SCILLA Bluebell Squill

Bluebells are a common springtime sight in both woodland and gardens. Upright stems above strap-like leaves bear drooping flowers – bells or stars in shades of blue. But not all Scillas are the same – there are winter-flowering dwarfs for the rockery and the traditional Bluebells under trees, around shrubs or naturalised in short grass. These Bluebells flower in mid spring – for early summer flowering choose the Cuban Lily. Thus both height and flowering season cover a wide range, and so does flower colour – there is white, pink and purple as well as the familiar blue. Most Scillas are easy to grow – they can be left in the ground to spread into large clumps over the years and only the Cuban Lily needs a cover of peat, ashes or leaves as winter protection. The only thing you have to remember is that the bulbs are susceptible to decay when out of the soil. Always plant as soon as possible after purchase.

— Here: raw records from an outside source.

(* ===== verification/RatPlay.v ===== *)
(** * RatPlay: the properties of the media lists

    Every sequence of calls is safe, a file and its index are found from each other, and a
    list that is opened and played on with [RAT_PLAY_MODE_ROTATE_ALL] goes round its
    files. *)
From Stdlib Require Import String.
From stdpp Require Import gmap.
From S2P Require Import Prelude CString Block ScanStack Scan ScanList ScanRun Rat RatRun.

#[local] Open Scope string_scope.
#[local] Open Scope list_scope.
#[local] Open Scope Z_scope.

(** ** From an opened directory to its files *)

Section Playing.

Context (mem_ok : nat -> bool) (junk : nat -> Z) (fuel : nat) (rand : Z -> Z).
Context (Hmem : forall n, mem_ok n = true).
Context (d : list Z -> option (list dirent)) (t0 ty types : Z) (depth : nat) (p : list Z).
Context (Hty : file_types ty = Some types) (Hp : p <> []) (Hroot : tree_ok d depth p).
Context (Hsize : Z.of_nat (ndirs d depth p) < 2 ^ 19) (Hfuel : (ndirs d depth p < fuel)%nat).
Context (Hmax : Z.of_nat (length (visit d types depth p)) < 2 ^ 31).

Abbreviation all := (visit d types depth p).

Lemma find_slot_replicate f n : (0 < n)%nat -> find_slot f (replicate n zero_list) = if f zero_list then Some 0%nat else None.
Proof.
  induction n as [| n IH]; intros Hn; [lia |]. cbn [replicate find_slot]. destruct (f zero_list) eqn:E; [reflexivity |].
  destruct n as [| n]; [reflexivity |]. rewrite IH by lia. reflexivity.
Qed.

(** The first list opened, after [rat_init]. *)
Abbreviation started := (with_init true (boot d t0)).

Lemma open_boot : wp (rat_open mem_ok junk fuel p ty 0) (opened 1 p ty 0 all) started.
Proof.
  assert (0 < fuel)%nat as Hf by lia. unfold rat_open. apply wpr_bind, wpr_enter; [reflexivity |]. apply wpr_bind, wpr_get.
  cbn [g_rat_list with_lock with_init boot]. rewrite find_slot_replicate by (vm_compute; lia). cbn [str_path zero_list].
  rewrite bool_decide_eq_false_2 by exact Hp. cbn [andb]. unfold open_search. rewrite Hty.
  destruct (begin_place mem_ok junk d types Hmem depth fuel p 0 Hroot Hsize Hfuel Hmax 0) as (sc & k & E & Hpl); [lia | lia |].
  pose proof (place_settled _ _ _ _ _ _ _ Hpl Hmax) as Hset.
  apply wpr_bind. eapply wpr_any; [unfold scan_begin; cbn [disk with_lock with_init boot mallocs]; rewrite E; reflexivity |]. cbv beta iota zeta.
  apply wpr_bind, wpr_get. rewrite bool_decide_eq_true_2 by done. cbn [g_rat_list with_scans with_lock with_init boot].
  rewrite find_slot_replicate by (vm_compute; lia). cbn [hscan open_cnt zero_list]. rewrite bool_decide_eq_true_2 by done. cbn [andb Z.eqb].
  pose proof (boot_ready fuel Hf d t0) as [Hw _]. assert (winv (boot d t0) 1) as Hw1 by (apply (winv_mono _ 0); [lia | exact Hw]).
  eapply (open_fill_ok fuel Hf) with (S := ∅) (sc := sc); [| lia | congruence | exact (proj2 (tree_ok_path _ _ _ Hroot)) | apply lookup_empty | reflexivity | reflexivity | reflexivity | exact Hset].
  exact (hole_consistent _ _ _ _ 0 ty zero_list Hw1 eq_refl eq_refl).
Qed.

(** The files played one after another: the next index and its path. *)
Fixpoint play_on (n : nat) (h : handle) : R (list (Z * option (list Z))) :=
  match n with
  | O => mret []
  | S n => k ← rat_npl_get_next rand h; r ← rat_npl_index2file h k; l ← play_on n h; mret (r :: l)
  end.

Definition path_at (l : list entry) (k : Z) : Z * option (list Z) :=
  match l !! Z.to_nat k with Some e => (EPDK_OK, Some e.2) | None => (EPDK_FAIL, None) end.

Lemma rotate_next c cnt t : 0 <= c < cnt -> next_spec rand t RAT_PLAY_MODE_ROTATE_ALL c cnt = ((c + 1) mod cnt, (c + 1) mod cnt).
Proof.
  intros Hc. unfold next_spec. change (RAT_PLAY_MODE_ROTATE_ALL =? RAT_PLAY_MODE_ONLY_ONCE) with false. change (RAT_PLAY_MODE_ROTATE_ALL =? RAT_PLAY_MODE_ROTATE_ONE) with false. change (RAT_PLAY_MODE_ROTATE_ALL =? RAT_PLAY_MODE_ROTATE_ALL) with true. cbv iota zeta.
  destruct (Z.ltb_spec c (cnt - 1)); [rewrite Z.mod_small by lia; reflexivity |]. replace (c + 1) with cnt by lia. rewrite Z.mod_same by lia. reflexivity.
Qed.

Lemma play_on_rotates l n : forall b w i s, ready b w -> plays w i s l -> play_mode s = RAT_PLAY_MODE_ROTATE_ALL -> 0 <= npl_cur_index s < Z.of_nat (length l) ->
  wp (play_on n (HList i)) (fun r _ => r = map (fun j => path_at l ((npl_cur_index s + 1 + j) mod Z.of_nat (length l))) (seqZ 0 (Z.of_nat n))) w.
Proof.
  assert (0 < fuel)%nat as Hf by lia. induction n as [| n IH]; intros b w i s Hr Hpl Hm Hc; [done |]. cbn [play_on]. apply wpr_bind.
  eapply wpr_mono; [exact (next_plays fuel rand Hf b w i s l Hr Hpl) |]. intros k w1 (Hr1 & _ & s1 & Hpl1 & _ & Hpost).
  unfold index_post in Hpost. cbv zeta in Hpost. rewrite Hm, (proj2 (orb_false_iff _ _)) in Hpost by lia. destruct Hpost as [Hm1 Hpost].
  rewrite rotate_next in Hpost by exact Hc. injection Hpost as Hc1 ->. set (cnt := Z.of_nat (length l)) in *.
  pose proof (Z.mod_pos_bound (npl_cur_index s + 1) cnt ltac:(lia)) as Hrange.
  apply wpr_bind. eapply wpr_mono; [exact (playlist_plays always i s1 l _ _ _ _ b w1 (index2file_serves fuel Hf _ (proj1 Hrange)) Hr1 Hpl1 I) |].
  intros r w2 (Hr2 & _ & s2 & Hpl2 & _ & -> & Hc2 & Hm2). apply wpr_bind.
  eapply wpr_mono; [apply (IH b w2 i s2 Hr2 Hpl2); [congruence | rewrite Hc2, Hc1; exact Hrange] |]. intros r w3 ->. apply wpr_ret.
  rewrite Hc2, Hc1. rewrite (seqZ_cons 0 (Z.of_nat (S n))) by lia. cbn [map]. f_equal; [rewrite Z.add_0_r; reflexivity |].
  replace (Z.pred (Z.of_nat (S n))) with (Z.of_nat n) by lia. change (Z.succ 0) with (1 + 0). rewrite <- (fmap_add_seqZ 1 0 (Z.of_nat n)). change (Z.add 1 <$> seqZ 0 (Z.of_nat n)) with (map (Z.add 1) (seqZ 0 (Z.of_nat n))). rewrite List.map_map.
  apply List.map_ext. intros j. fold cnt. f_equal. rewrite <- Z.add_assoc, Zplus_mod_idemp_l. reflexivity.
Qed.

(** The list is opened, made the playlist of its type and played on from a file. *)
Definition play_session (ty : Z) (p file : list Z) (n : nat) : R (list (Z * option (list Z))) :=
  rat_init;;
  h ← rat_open mem_ok junk fuel p ty 0;
  rat_set_file_for_play h file;;
  k ← rat_npl_open ty;
  rat_npl_set_play_mode k RAT_PLAY_MODE_ROTATE_ALL;;
  play_on n k.

Lemma session_rotates file n : (0 < length all)%nat ->
  wp (play_session ty p file n) (fun r _ => r = map (fun j => path_at all ((start_index file all + 1 + j) mod Z.of_nat (length all))) (seqZ 0 (Z.of_nat n))) (boot d t0).
Proof.
  intros Hne. assert (0 < fuel)%nat as Hf by lia. pose proof (file_types_range fuel Hf _ _ Hty) as Htr. unfold play_session. apply wpr_bind. eapply wpr_any; [reflexivity |].
  apply wpr_bind. eapply wpr_mono; [exact open_boot |]. intros h w1 (Hr1 & -> & s1 & Hp1 & _ & Hm1 & _).
  apply wpr_bind. eapply wpr_mono; [exact (play_plays junk fuel rand Hf 1 w1 0 s1 all file Hr1 Hp1) |].
  intros r w2 (_ & Hr2 & Hnpl & s2 & Hp2 & _ & _ & Hc2). rewrite (proj2 (Z.leb_gt _ _)) in Hc2 by lia. rewrite Hm1 in Hnpl.
  destruct (npl_open_ok fuel Hf ty 1 w2 Hr2 Htr) as (h & w3 & E & -> & _ & Hh & _).
  apply wpr_bind. eapply wpr_any; [exact E |]. rewrite (proj2 (Hh 0%nat) Hnpl).
  apply wpr_bind. eapply wpr_mono; [exact (playlist_plays always 0 s2 all _ _ _ _ 1 w2 (set_mode_serves RAT_PLAY_MODE_ROTATE_ALL) Hr2 Hp2 I) |].
  intros r3 w3 (Hr3 & _ & s3 & Hp3 & _ & _ & Hm3 & Hc3). rewrite <- Hc2, <- Hc3.
  apply (play_on_rotates all n 1 w3 0 s3 Hr3 Hp3 Hm3). rewrite Hc3, Hc2. unfold start_index.
  destruct (index_of file all) as [k |] eqn:Ek; [apply index_of_bound in Ek |]; lia.
Qed.

End Playing.

(** ** The properties *)

Lemma index_of_none path l : index_of path l = None -> path ∉ map snd l.
Proof.
  induction l as [| e l IH]; cbn [index_of map]; [intros _ H; now apply not_elem_of_nil in H |]. case_bool_decide as E; [discriminate |].
  destruct (index_of path l); [discriminate |]. intros _ Hin. apply elem_of_cons in Hin as [-> | Hin]; [done | now apply IH].
Qed.

(** C25: After [rat_init], [rat_open], [rat_set_file_for_play] and
    [rat_npl_set_play_mode] with [RAT_PLAY_MODE_ROTATE_ALL], each [rat_npl_get_next] with
    [rat_npl_index2file] gives the path of the next file of the tree after the chosen one,
    and the first after the last, as often as it is called. *)
Theorem rotate_plays_all mem_ok junk fuel rand d t0 ty types depth p file n :
  (forall k, mem_ok k = true) -> file_types ty = Some types -> p <> [] -> tree_ok d depth p ->
  Z.of_nat (ndirs d depth p) < 2 ^ 19 -> (ndirs d depth p < fuel)%nat -> Z.of_nat (length (visit d types depth p)) < 2 ^ 31 ->
  (0 < length (visit d types depth p))%nat ->
  let all := visit d types depth p in
  exists w, play_session mem_ok junk fuel rand ty p file n (boot d t0) =
    Some (map (fun j => path_at all ((start_index file all + 1 + j) mod Z.of_nat (length all))) (seqZ 0 (Z.of_nat n)), w).
Proof.
  intros Hmem Hty Hp Hroot Hsize Hfuel Hmax Hne all.
  destruct (wpr_run _ _ _ (session_rotates mem_ok junk fuel rand Hmem d t0 ty types depth p Hty Hp Hroot Hsize Hfuel Hmax file n Hne)) as (r & w & E & ->).
  now exists w.
Qed.

(** C15: The lists, the scans and the playlists are consistent and the lock is free after any
    sequence of fewer than 2^31 - 1 correct calls, on any disk, with the disk changing between the calls and memory for
    every allocation; and the next correct call ends without a fault and keeps this.  A call is correct ([call_ok]) when
    its handle is the null handle, one of no list, or that of a place of the table, in use or not; a directory that is opened has a tree that fits
    the scanner (paths, depth, number of directories and files); a media type is one of the table; an index is not
    negative; a step back in the random mode is not made in a list of one file ([prev_of_one_file_faults]); and the
    module is not initialised a second time while lists are open. *)
Theorem registry_safe mem_ok junk fuel rand w n c :
  (forall k, mem_ok k = true) -> (0 < fuel)%nat -> reach mem_ok junk fuel rand w n -> n < 2 ^ 31 - 1 -> call_ok fuel w c ->
  ready n w /\ exists r w', exec mem_ok junk fuel rand c w = Some (r, w') /\ ready (n + 1) w'.
Proof.
  intros Hmem Hf Hre Hn Hok. destruct (reach_ready mem_ok junk fuel rand Hmem Hf w n Hre) as [H0 Hr]. split; [exact Hr |].
  exact (wpr_run _ _ _ (exec_ok mem_ok junk fuel rand Hmem Hf c n w Hr ltac:(lia) Hok)).
Qed.

(** A file of a list and its index: looked up by its path, then by the index found, the
    path comes back; a path that is not in the list gives -1. *)
Theorem file_index_round_trip fuel b w i s all path :
  (0 < fuel)%nat -> ready b w -> plays w i s all ->
  exists k w', rat_npl_file2index (HList i) path w = Some (k, w') /\
    (path ∉ map snd all -> k = -1) /\
    (path ∈ map snd all -> 0 <= k /\ exists w'', rat_npl_index2file (HList i) k w' = Some ((EPDK_OK, Some path), w'') /\ ready b w'').
Proof.
  intros Hf Hr Hp.
  pose proof (playlist_plays always i s all (-1) (-1) (file2index_body path) _ b w (file2index_serves (fun _ => 0) fuel id Hf path) Hr Hp I) as H.
  destruct (wpr_run _ _ _ H) as (k & w1 & E1 & Hr1 & _ & s1 & Hp1 & _ & -> & _). eexists _, w1. split; [exact E1 |].
  destruct (index_of path all) as [k |] eqn:Ek.
  - destruct (index_of_some _ _ _ Ek) as (e & He & <-). split.
    + intros Hn. exfalso. apply Hn, list_elem_of_In, List.in_map, list_elem_of_In. eapply list_elem_of_lookup_2. exact He.
    + intros _. split; [lia |].
      pose proof (playlist_plays always i s1 all (EPDK_FAIL, None) (-1, None) (index2file_body (Z.of_nat k)) _ b w1 (index2file_serves fuel Hf (Z.of_nat k) ltac:(lia)) Hr1 Hp1 I) as H2.
      destruct (wpr_run _ _ _ H2) as (r & w2 & E2 & Hr2 & _ & s2 & _ & _ & -> & _). exists w2. split; [| exact Hr2].
      rewrite Nat2Z.id, He in E2. exact E2.
  - split; [done |]. intros Hin. exfalso. exact (index_of_none _ _ Ek Hin).
Qed.

(** The tree of the scanner's witnesses, as the directory of the calls. *)
Lemma demo_dir_ok : dir_ok 5 demo_fs (lit "/m").
Proof.
  exists 2%nat. split; [by_compute |]. split; [by_compute |]. split; [by_compute |].
  intros types. pose proof (visit_le demo_fs types 2 (lit "/m")) as H. replace (nentries demo_fs 2 (lit "/m")) with 10%nat in H by reflexivity. lia.
Qed.

Abbreviation mem := (fun _ : nat => true).
Abbreviation junk0 := (fun _ : nat => 205).
Abbreviation rand0 := (fun t : Z => t * 1103515245 + 12345).

Lemma registry_safe_witness :
  ready 0 (boot demo_fs 7) /\ exists r w', exec mem junk0 5 rand0 (Open (lit "/m") RAT_MEDIA_TYPE_AUDIO) (boot demo_fs 7) = Some (r, w') /\ ready (0 + 1) w'.
Proof.
  apply (registry_safe mem junk0 5 rand0 (boot demo_fs 7) 0 (Open (lit "/m") RAT_MEDIA_TYPE_AUDIO));
    [easy | lia | apply reach_boot | lia | split; [exact I | exact demo_dir_ok]].
Defined.

Lemma rotate_plays_all_witness :
  map (fun j => path_at (visit demo_fs MUSIC_SCAN_ALL 2 (lit "/m")) ((start_index (lit "/m/y/e.wav") (visit demo_fs MUSIC_SCAN_ALL 2 (lit "/m")) + 1 + j) mod 3)) (seqZ 0 4)
    = [(0, Some (lit "/m/x/d.mp3")); (0, Some (lit "/m/a.mp3")); (0, Some (lit "/m/y/e.wav")); (0, Some (lit "/m/x/d.mp3"))] /\
  exists w, play_session mem junk0 5 rand0 RAT_MEDIA_TYPE_AUDIO (lit "/m") (lit "/m/y/e.wav") 4 (boot demo_fs 7) =
    Some (map (fun j => path_at (visit demo_fs MUSIC_SCAN_ALL 2 (lit "/m")) ((start_index (lit "/m/y/e.wav") (visit demo_fs MUSIC_SCAN_ALL 2 (lit "/m")) + 1 + j) mod 3)) (seqZ 0 4), w).
Proof.
  split; [vm_compute; reflexivity |].
  apply (rotate_plays_all mem junk0 5 rand0 demo_fs 7 RAT_MEDIA_TYPE_AUDIO MUSIC_SCAN_ALL 2 (lit "/m") (lit "/m/y/e.wav") 4);
    [easy | reflexivity | discriminate | by_compute | by_compute | by_compute | by_compute | by_compute].
Defined.

Lemma file_index_round_trip_witness : exists w s,
  plays w 0 s (visit demo_fs MUSIC_SCAN_ALL 2 (lit "/m")) /\ exists k w', rat_npl_file2index (HList 0) (lit "/m/y/e.wav") w = Some (k, w') /\
    (lit "/m/y/e.wav" ∉ map snd (visit demo_fs MUSIC_SCAN_ALL 2 (lit "/m")) -> k = -1) /\
    (lit "/m/y/e.wav" ∈ map snd (visit demo_fs MUSIC_SCAN_ALL 2 (lit "/m")) -> 0 <= k /\
      exists w'', rat_npl_index2file (HList 0) k w' = Some ((EPDK_OK, Some (lit "/m/y/e.wav")), w'') /\ ready 1 w'').
Proof.
  destruct (wpr_run _ _ _ (open_boot mem junk0 5 (fun _ => eq_refl) demo_fs 7 RAT_MEDIA_TYPE_AUDIO MUSIC_SCAN_ALL 2 (lit "/m") eq_refl
    ltac:(discriminate) ltac:(by_compute) ltac:(by_compute) ltac:(by_compute) ltac:(by_compute))) as (h & w & _ & Hr & _ & s & Hp & _).
  exists w, s. split; [exact Hp |]. apply (file_index_round_trip 5 1 w 0 s); [lia | exact Hr | exact Hp].
Defined.

(** Going back at random in a list of one file divides by zero. *)
Example prev_of_one_file_faults :
  (match play_session mem junk0 5 rand0 RAT_MEDIA_TYPE_AUDIO (lit "/m/x") (lit "/m/x/d.mp3") 0 (boot demo_fs 7) with
   | Some (_, w) => match rat_npl_set_play_mode (HList 0) RAT_PLAY_MODE_RANDOM w with
                    | Some (_, w) => Some (bool_decide (is_Some (rat_npl_get_next rand0 (HList 0) w)), bool_decide (is_Some (rat_npl_get_prev rand0 (HList 0) w)))
                    | None => None
                    end
   | None => None
   end) = Some (true, false).
Proof. vm_compute. reflexivity. Qed.

(** A list with two users is opened again after its modify flag was set: its count of users
    starts again at 1, so the next close takes the list from the others. *)
Definition forget_session : R (handle * handle * handle * Z * Z) :=
  h1 ← rat_open mem junk0 5 (lit "/m") RAT_MEDIA_TYPE_AUDIO 0;
  h2 ← rat_open mem junk0 5 (lit "/m") RAT_MEDIA_TYPE_AUDIO 0;
  rat_set_modify_flag RAT_MEDIA_TYPE_AUDIO 1;;
  h3 ← rat_open mem junk0 5 (lit "/m") RAT_MEDIA_TYPE_AUDIO 0;
  r ← rat_close h3;
  k ← rat_move_cursor_to_first h1;
  mret (h1, h2, h3, r, k).

Example reopen_forgets_users : fst <$> forget_session (boot demo_fs 7) = Some (HList 0, HList 0, HList 0, 0, -1).
Proof. vm_compute. reflexivity. Qed.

VARIETIES: The earliest and smallest Squill is S. tubergeniana – spacing 3 in., height 3 in.

Flowering period: February-March. The flowers are pale blue with dark blue stripes – clearly a close relative of Puschkinia . The place for this species is amongst the Snowdrops and Winter Aconites. A lovely display in late winter, but the favourite early-flowering Squill is another one – S. sibirica (Siberian or Spring Squill). The basic details are spacing 4 in., height 6 in.

Flowering period: March-April. Therearewhiteand pale blue forms but to see the Siberian Squill at its best you should pick the bright blue ‘Spring Beauty’. Another useful early-flowering Squill is S. bifolia which bears deep blue stars in March on 6 in. stems. The best known species is, of course, our native English Bluebell. It has other common names, such as Wild Hyacinth, and a host of latin names – S. nonscripta, S. nutans, Hyacinthus nonscriptus and Endymion nonscriptus. An unfortunate mouthful, but any one of them may appear in the catalogues. Details are spacing 4 in., height 9 in.

Flowering period: April-June. Flowering at the same time is the larger Giant Bluebell (S.campanulata or Endymion hispanicus). Excellent blue, pink and white varieties are available. Last of all in the blooming league comes S. peruviana (Cuban Lily) – spacing 6 in., height 1 ft.

Flowering period: May-June, when clusters of pale blue flowers appear.

SITE AND SOIL: Any well-drained, moist soil will do – thrives in sun or light shade.

PLANT DETAILS: Planting time August-September. Planting depth 4 in. See above for other details.

PROPAGATION: Divide overcrowded clumps in August or September – replant at once.